Exercise objective –
Below are some records. Copy every line in them that holds "From".

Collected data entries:
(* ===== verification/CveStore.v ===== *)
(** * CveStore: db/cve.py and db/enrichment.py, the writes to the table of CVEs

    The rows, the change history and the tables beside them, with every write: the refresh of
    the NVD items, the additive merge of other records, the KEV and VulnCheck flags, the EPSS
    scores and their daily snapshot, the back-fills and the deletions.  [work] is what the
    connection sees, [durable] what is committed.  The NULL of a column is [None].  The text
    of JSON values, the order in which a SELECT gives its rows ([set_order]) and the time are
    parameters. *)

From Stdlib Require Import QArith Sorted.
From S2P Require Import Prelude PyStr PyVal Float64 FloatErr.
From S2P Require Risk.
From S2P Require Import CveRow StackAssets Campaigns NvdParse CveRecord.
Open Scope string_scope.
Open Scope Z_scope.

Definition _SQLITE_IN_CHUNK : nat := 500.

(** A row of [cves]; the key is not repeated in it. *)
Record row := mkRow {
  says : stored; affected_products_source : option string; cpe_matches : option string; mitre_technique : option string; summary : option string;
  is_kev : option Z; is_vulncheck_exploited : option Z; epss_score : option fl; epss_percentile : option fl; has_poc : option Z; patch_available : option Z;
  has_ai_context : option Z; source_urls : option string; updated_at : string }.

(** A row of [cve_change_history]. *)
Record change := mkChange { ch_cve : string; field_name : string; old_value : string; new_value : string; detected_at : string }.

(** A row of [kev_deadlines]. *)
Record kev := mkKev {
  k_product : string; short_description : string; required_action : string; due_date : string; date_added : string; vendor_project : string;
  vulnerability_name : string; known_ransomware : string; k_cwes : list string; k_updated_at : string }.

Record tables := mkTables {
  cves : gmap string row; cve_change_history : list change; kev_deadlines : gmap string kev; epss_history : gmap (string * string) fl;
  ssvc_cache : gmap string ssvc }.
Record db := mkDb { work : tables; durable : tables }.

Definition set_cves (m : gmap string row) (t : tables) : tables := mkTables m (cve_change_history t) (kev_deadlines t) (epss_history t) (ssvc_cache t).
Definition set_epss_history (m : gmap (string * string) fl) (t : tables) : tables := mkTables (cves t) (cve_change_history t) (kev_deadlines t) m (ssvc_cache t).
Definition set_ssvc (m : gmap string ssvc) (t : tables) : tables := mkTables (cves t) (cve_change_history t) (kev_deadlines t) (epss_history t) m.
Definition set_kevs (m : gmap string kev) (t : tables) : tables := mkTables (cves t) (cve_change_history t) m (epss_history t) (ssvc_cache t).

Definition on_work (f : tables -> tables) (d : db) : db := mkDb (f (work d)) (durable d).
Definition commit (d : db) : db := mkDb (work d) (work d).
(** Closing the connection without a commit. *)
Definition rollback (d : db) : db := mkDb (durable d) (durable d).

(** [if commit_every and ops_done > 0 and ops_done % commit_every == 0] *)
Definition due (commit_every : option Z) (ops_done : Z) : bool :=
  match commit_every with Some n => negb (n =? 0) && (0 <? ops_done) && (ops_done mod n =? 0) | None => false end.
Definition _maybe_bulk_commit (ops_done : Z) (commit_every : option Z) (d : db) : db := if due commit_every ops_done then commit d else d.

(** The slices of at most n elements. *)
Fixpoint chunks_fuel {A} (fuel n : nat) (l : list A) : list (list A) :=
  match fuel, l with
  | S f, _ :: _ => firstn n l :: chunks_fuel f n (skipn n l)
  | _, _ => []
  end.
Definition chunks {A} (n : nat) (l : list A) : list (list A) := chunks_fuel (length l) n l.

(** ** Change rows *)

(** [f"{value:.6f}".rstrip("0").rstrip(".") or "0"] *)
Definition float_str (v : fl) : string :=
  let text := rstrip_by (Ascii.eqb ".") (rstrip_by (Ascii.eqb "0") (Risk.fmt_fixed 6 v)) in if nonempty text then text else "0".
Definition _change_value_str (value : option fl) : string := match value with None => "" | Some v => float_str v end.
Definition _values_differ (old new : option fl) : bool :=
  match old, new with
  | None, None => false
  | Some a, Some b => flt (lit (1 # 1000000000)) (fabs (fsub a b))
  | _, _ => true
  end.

Response –
From Stdlib Require Import QArith Sorted.
From S2P Require Import Prelude PyStr PyVal Float64 FloatErr.
From S2P Require Risk.
From S2P Require Import CveRow StackAssets Campaigns NvdParse CveRecord.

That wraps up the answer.